How should the supervisor and worker processes be modified to use this
value?) Modify the Promela to include this algorithm and check that jSpin
confirms that the improved model is deadlock free.
b) Implement the algorithm in the C code. Undertake some testing to check
that the code now terminates correctly. (Hint: The supervisor will need to
know how many workers there are.)
c) An alternative implementation of the ‘poison pill’ algorithm requires the
supervisor to output only a single ‘poison pill’ task. For correct
termination, when a worker finds this task, it must place a ‘poison pill’
task back into the tuplespace before terminating (why?). Design and
describe a version of this algorithm and implement it in both the Promela
and the C code.
3. Critical Section Problem and liveness properties
This section uses Promela source code that was seen in Lab exercise 3.

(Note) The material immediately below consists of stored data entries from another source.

(** * RunGreatExpectationsValidation.run: a shallow embedding

    Source: src/prefect/tasks/great_expectations/checkpoints.py

    The task is glue between three foreign systems: the Great Expectations
    engine (data contexts, checkpoints, suites, batches, validation
    operators, renderers), the Prefect artifact backend
    ([create_markdown_artifact]) and the Prefect run-time context
    ([prefect.context]).  None of them is part of the task, so they are
    taken as an interface ([Externals]): every foreign call is a function of
    a hidden world state that either returns a value or raises.  The body of
    [run] is translated statement by statement into a state/exception monad
    that also records every foreign call, with its arguments and its
    outcome, in a chronological log. *)

From Stdlib Require Import String.
From stdpp Require Import gmap strings list sorting.

(** ** Python truthiness *)

(** [bool(x)] for the kinds of value the task tests. *)
Class Truthy (A : Type) := truthy : A → bool.

(** A [str] is falsy exactly when it is empty. *)
#[global] Instance string_truthy : Truthy string :=
  λ s, match s with EmptyString => false | String _ _ => true end.
(** C7: within one partition, [doListClusters] asks for the first page
    with an empty token, then for each next page with the token the page
    before returned, appends the items of the pages in the order of
    arrival, and stops at the first page whose next token is absent or
    empty, returning no error; an error of a request ends the loop there,
    with no further request, and is returned to the caller. The loop ends
    within one iteration for each request. *)
Theorem doListClusters_paginates {W : Type} (EKS : EKSAPI W) (regions : list string)
    (c : eks.ClusterProvider) (chunkSize : Z) (pages : list (list string))
    (err : option error) (w' : W) (fuel : nat)
    (allClusters : list api.ClusterMeta) (s : State W) :
  enumerates EKS (eks.region c) chunkSize EmptyString (world s) pages err w' →
  length pages < fuel →
  eks.doListClusters EKS regions fuel c chunkSize allClusters false s
  = Some (match err with None => Ok tt | Some e => Err (listingError e) end,
          allClusters ++ clusterMetas (eks.region c) (concat pages),
          {| world := w'; logs := logs s |}).
Proof.
  intros Hpages Hfuel. unfold eks.doListClusters. destruct s as [w entries].
  by apply listPages_enumerates.
Qed.

Lemma doListClusters_paginates_witness :
  eks.doListClusters (mockEKS Panic threePages updateOutput) [] 4 testProvider 100 [] false start
  = Some (Ok tt,
          clusterMetas "us-west-2" ["a"; "b"; "c"; "d"],
          {| world :=
               [CallListClusters "us-west-2" (pageRequest 100 EmptyString);
                CallListClusters "us-west-2" (pageRequest 100 "t1");
                CallListClusters "us-west-2" (pageRequest 100 "t2")];
             logs := [] |})
  ∧ eks.doListClusters (mockEKS Panic flakyListing updateOutput) [] 2
      (eks.New {| api.Provider_Region := "eu-north-1";
                  api.Provider_Profile := "default";
                  api.Provider_WaitTimeout := 0%Z |}) 100 [] false start
    = Some (Err (listingError (ErrExternal "throttled")),
            clusterMetas "eu-north-1" ["a"],
            {| world :=
                 [CallListClusters "eu-north-1" (pageRequest 100 EmptyString);
                  CallListClusters "eu-north-1" (pageRequest 100 "t1")];
               logs := [] |}).
Proof.
  split.
  - apply (doListClusters_paginates (mockEKS Panic threePages updateOutput) []
             testProvider 100 [["a"; "b"]; ["c"]; ["d"]] None); [|simpl; lia].
    apply (enumerates_more _ _ _ EmptyString [] ["a"; "b"] "t1"
             [CallListClusters "us-west-2" (pageRequest 100 EmptyString)]);
      [reflexivity | discriminate |].
    apply (enumerates_more _ _ _ "t1" _ ["c"] "t2"
             [CallListClusters "us-west-2" (pageRequest 100 EmptyString);
              CallListClusters "us-west-2" (pageRequest 100 "t1")]);
      [reflexivity | discriminate |].
    apply (enumerates_last _ _ _ "t2" _ ["d"] (Some EmptyString));
      [reflexivity | by right].
  - apply (doListClusters_paginates (mockEKS Panic flakyListing updateOutput) []
             (eks.New {| api.Provider_Region := "eu-north-1";
                         api.Provider_Profile := "default";
                         api.Provider_WaitTimeout := 0%Z |})
             100 [["a"]] (Some (ErrExternal "throttled"))
             [CallListClusters "eu-north-1" (pageRequest 100 EmptyString);
              CallListClusters "eu-north-1" (pageRequest 100 "t1")]
             2 [] start); [|simpl; lia].
    apply (enumerates_more _ _ _ EmptyString [] ["a"] "t1"
             [CallListClusters "eu-north-1" (pageRequest 100 EmptyString)]);
      [reflexivity | discriminate |].
    apply enumerates_error. reflexivity.
Defined.
(** C8 (amended).  In the caching revision [formatSolAmount] is the
    graduated policy and nothing else: "0 SOL" for zero, and otherwise
    [toFixed] with 6 places below 0.001, 3 below 1, 2 below 1000 and 0 from
    there on; for a non-negative value below 1e21 the text has exactly that
    many decimal places.  In the revision without a cache, which takes
    lamports, there is one more branch: a value that is not zero and below
    0.000001 SOL is rendered "<0.000001 SOL"; every other value follows the
    policy. *)
Theorem formatSolAmount_policy :
  (forall value : float, Route.formatSolAmount value = graduated value) /\
  (forall value : float,
     (0 <=? value)%float = true -> (value <? 1e21)%float = true ->
     fractionDigits (Route.formatSolAmount value)
     = if (value =? 0)%float then O else policyDigits value) /\
  (forall lamports : float,
     let sol := (lamports / 1e9)%float in
     Legacy.formatSolAmount lamports
     = if negb (sol =? 0)%float && (sol <? 0.000001)%float then "<0.000001 SOL"
       else graduated sol).
Proof.
  split; [|split].
  - intros value. unfold Route.formatSolAmount, graduated, policyDigits.
    destruct (value =? 0)%float; [reflexivity|].
    destruct (value <? 0.001)%float; [reflexivity|].
    destruct (value <? 1)%float; [reflexivity|].
    destruct (value <? 1000)%float; reflexivity.
  - intros value Hpos Hbig. unfold Route.formatSolAmount, policyDigits.
    destruct (value =? 0)%float; [reflexivity|].
    destruct (value <? 0.001)%float; [now apply fractionDigits_toFixed|].
    destruct (value <? 1)%float; [now apply fractionDigits_toFixed|].
    destruct (value <? 1000)%float; now apply fractionDigits_toFixed.
  - intros lamports sol. unfold Legacy.formatSolAmount, graduated, policyDigits.
    fold sol. destruct (sol =? 0)%float; [reflexivity|]. cbn [negb andb].
    destruct (sol <? 0.000001)%float; [reflexivity|].
    destruct (sol <? 0.001)%float; [reflexivity|].
    destruct (sol <? 1)%float; [reflexivity|].
    destruct (sol <? 1000)%float; reflexivity.
Qed.
(** X28. The token forgot-password mails resets the password of the
    account it was asked for, while its hour lasts: sent to
    reset-password with an acceptable new password no later than an hour
    after the request, it is answered 200 and the account's hash is the
    new one; sent later it is answered 400 [Token expired] and nothing is
    written. *)
Theorem forgot_then_reset (forgotBody resetBody : JsObject) (email : jsstring)
  (now : Z) (token newId : jsstring) (draw : ResetDraw) (d : Database)
  (u : User.t) (body : ResetInput.t) :
  forgotBody "email"%string = JStr email -> zodEmail email = true ->
  userByEmail email (core d) = Some u ->
  existsb (fun t => jsstring_eqb (EmailToken.id t) newId
                    || jsstring_eqb (EmailToken.tokenHash t) (hashToken token))
    (emailTokens (core d)) = false ->
  resetPasswordSchema resetBody = inr body ->
  ResetInput.token body = token ->
  existsb (fun h => jsstring_eqb (PasswordHistory.id h) (rp_historyId draw))
    (passwordHistory d) = false ->
  existsb (fun h => comparePassword (ResetInput.newPassword body)
                      (PasswordHistory.passwordHash h))
    (recentPasswords (User.id u) d) = false ->
  let d1 := mkDatabase
              (snd (forgot_password forgotBody now token newId (core d)))
              (passwordHistory d) in
  let r := reset_password resetBody draw d1 in
  (rp_now draw <= now + 60 * 60 * 1000 ->
   fst r = reply 200 (Plain (BMessage "Password reset successfully"))
   /\ option_map User.passwordHash (userByEmail email (core (snd r)))
      = Some (rp_passwordHash draw))
  /\ (now + 60 * 60 * 1000 < rp_now draw ->
      r = (reply 400 (Plain (BError (Text "Token expired"))), d1)).
Proof.
  intros Hb He Hu Hfresh Hschema Htok Hhist Hnew d1 r.
  set (row := EmailToken.mk newId (User.id u) RESET_PASSWORD (hashToken token)
                (now + 60 * 60 * 1000) None).
  assert (Hd1 : emailTokens (core d1) = emailTokens (core d) ++ [row]
                /\ users (core d1) = users (core d)
                /\ passwordHistory d1 = passwordHistory d).
  { subst d1. cbn [core passwordHistory].
    unfold userByEmail in Hu.
    unfold forgot_password, route, forgot_password_body, bind, parse, await,
      forgotPasswordSchema, zEmail, zbind, zString, zFormat,
      Prisma.user_findUnique, Prisma.emailToken_create, sendPasswordReset,
      sendEmail, respond, ret.
    rewrite Hb, He, Hu. simpl. rewrite Hfresh. simpl. repeat split. }
  destruct Hd1 as [Htokens [Husers Hhistory]].
  assert (Hfound : tokenByHash (hashToken (ResetInput.token body)) (core d1)
                   = Some row).
  { unfold tokenByHash. rewrite Htokens, Htok, find_app_new.
    - subst row. cbn [EmailToken.tokenHash]. rewrite jsstring_eqb_refl.
      reflexivity.
    - revert Hfresh. apply existsb_weaken. intros x ->. apply orb_true_r. }
  assert (Hrecent : recentPasswords (User.id u) d1 = recentPasswords (User.id u) d)
    by (unfold recentPasswords; rewrite Hhistory; reflexivity).
  assert (Hu1 : userByEmail email (core d1) = Some u)
    by (unfold userByEmail in *; rewrite Husers; exact Hu).
  split.
  - intros Hintime.
    destruct (own_row_by_id _ _ _ Hu1) as [u0 Hu0].
    assert (Hrun : r = (reply 200 (Plain (BMessage "Password reset successfully")),
                        afterReset row draw d1)).
    { subst r.
      rewrite (reset_password_run _ _ _ _ row Hschema Hfound eq_refl Hintime
                 eq_refl).
      cbn [EmailToken.userId row]. rewrite Hrecent, Hnew, Hu0, Hhistory, Hhist.
      reflexivity. }
    rewrite Hrun. cbn [fst snd]. split; [reflexivity |].
    rewrite (afterReset_account row draw d1 email u Hu1 eq_refl).
    reflexivity.
  - intros Hlate. subst r.
    unfold tokenByHash in Hfound.
    unfold reset_password, endpoint, reset_password_body.
    unfold andThen at 1. unfold parsed. rewrite Hschema. cbn beta iota.
    unfold andThen at 1. unfold awaited at 1. unfold onStore at 1.
    unfold Prisma.emailToken_findUnique. rewrite Hfound. cbn beta iota.
    cbn [EmailToken.usedAt EmailToken.expiresAt row isSome].
    apply Z.ltb_lt in Hlate. rewrite Hlate.
    destruct d1; reflexivity.
Qed.

End RecoveryFacts.

(** ** The properties on the sample data *)

Ltac nonempty := let H := fresh in intro H; vm_compute in H; discriminate H.

Lemma get_activities_range_witness :
  exists listed,
    get_activities (E := Sample.externals) (js "u1")
      SampleRequests.januaryQuery Sample.store
    = (json 200 (BActivities listed (computeStats listed)), Sample.store)
    /\ In Sample.gym listed.
Proof.
  destruct (get_activities_range (E := Sample.externals) (js "u1")
              SampleRequests.januaryQuery Sample.store
              (ListQuery.mk None (Some (js "2024-01-01T00:00:00Z"))
                 (Some (js "2024-01-03T00:00:00Z")))
              (js "2024-01-01T00:00:00Z") (js "2024-01-03T00:00:00Z")
              1704067200000 1704240000000
              eq_refl eq_refl ltac:(nonempty) eq_refl ltac:(nonempty)
              eq_refl eq_refl)
    as [listed [Hrun [Hin _]]].
  exists listed. split; [exact Hrun |].
  apply Hin. split; [right; right; left; reflexivity |].
  split; [reflexivity |]. split; [left; reflexivity |].
  exists 1704153600000. split; [left; reflexivity | lia].
Defined.

Lemma serveAll_wellFormed_witness :
  Forall wellFormed
    (activities
       (serveAll (E := Sample.externals)
          [MutateActivity SoftDelete (js "u1") (js "a3")
             (obj [("reason"%string, JStr (js "cancelled"))]) Sample.now;
           MutateActivity Patch (js "u1") (js "a1") SampleRequests.moveGym
             Sample.now]
          Sample.store)).
Proof.
  apply serveAll_wellFormed.
  repeat constructor; simpl; try discriminate; intros H; discriminate H.
Defined.

Lemma patch_activity_empty_witness :
  snd (patch_activity (E := Sample.externals) (js "u1") (js "a3")
         (obj [("color"%string, JStr (js "red"))]) Sample.now Sample.store)
  = Sample.store.
Proof.
  exact (proj2 (patch_activity_empty (E := Sample.externals) (js "u1")
                  (js "a3") (obj [("color"%string, JStr (js "red"))])
                  Sample.now Sample.store Sample.gym
                  eq_refl eq_refl eq_refl eq_refl)).
Defined.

a) Construct a version of a Promela model that implements attempt 1 of the
solution to the Critical Section Problem. Include in your model of one of
the processes the code implementing a non-progressing non-critical
section, as discussed in the lectures. Use jSpin to verify that this version of
the model is not free from starvation. Briefly describe the technique you
employed in using jSpin, including any additions you made to the model
code and any properties and verification modes you used in jSpin. Also
report the resulting output from jSpin. Informally describe how the
starvation arises, with reference to the output reported by jSpin.
b) Implement the same non progress non-critical section code in a version of
the (allegedly correct) Dekker’s algorithm. Report the results of a
verification of freedom from starvation in jSpin. Very briefly, describe
how Dekker’s algorithm avoids the starvation present in attempt 1.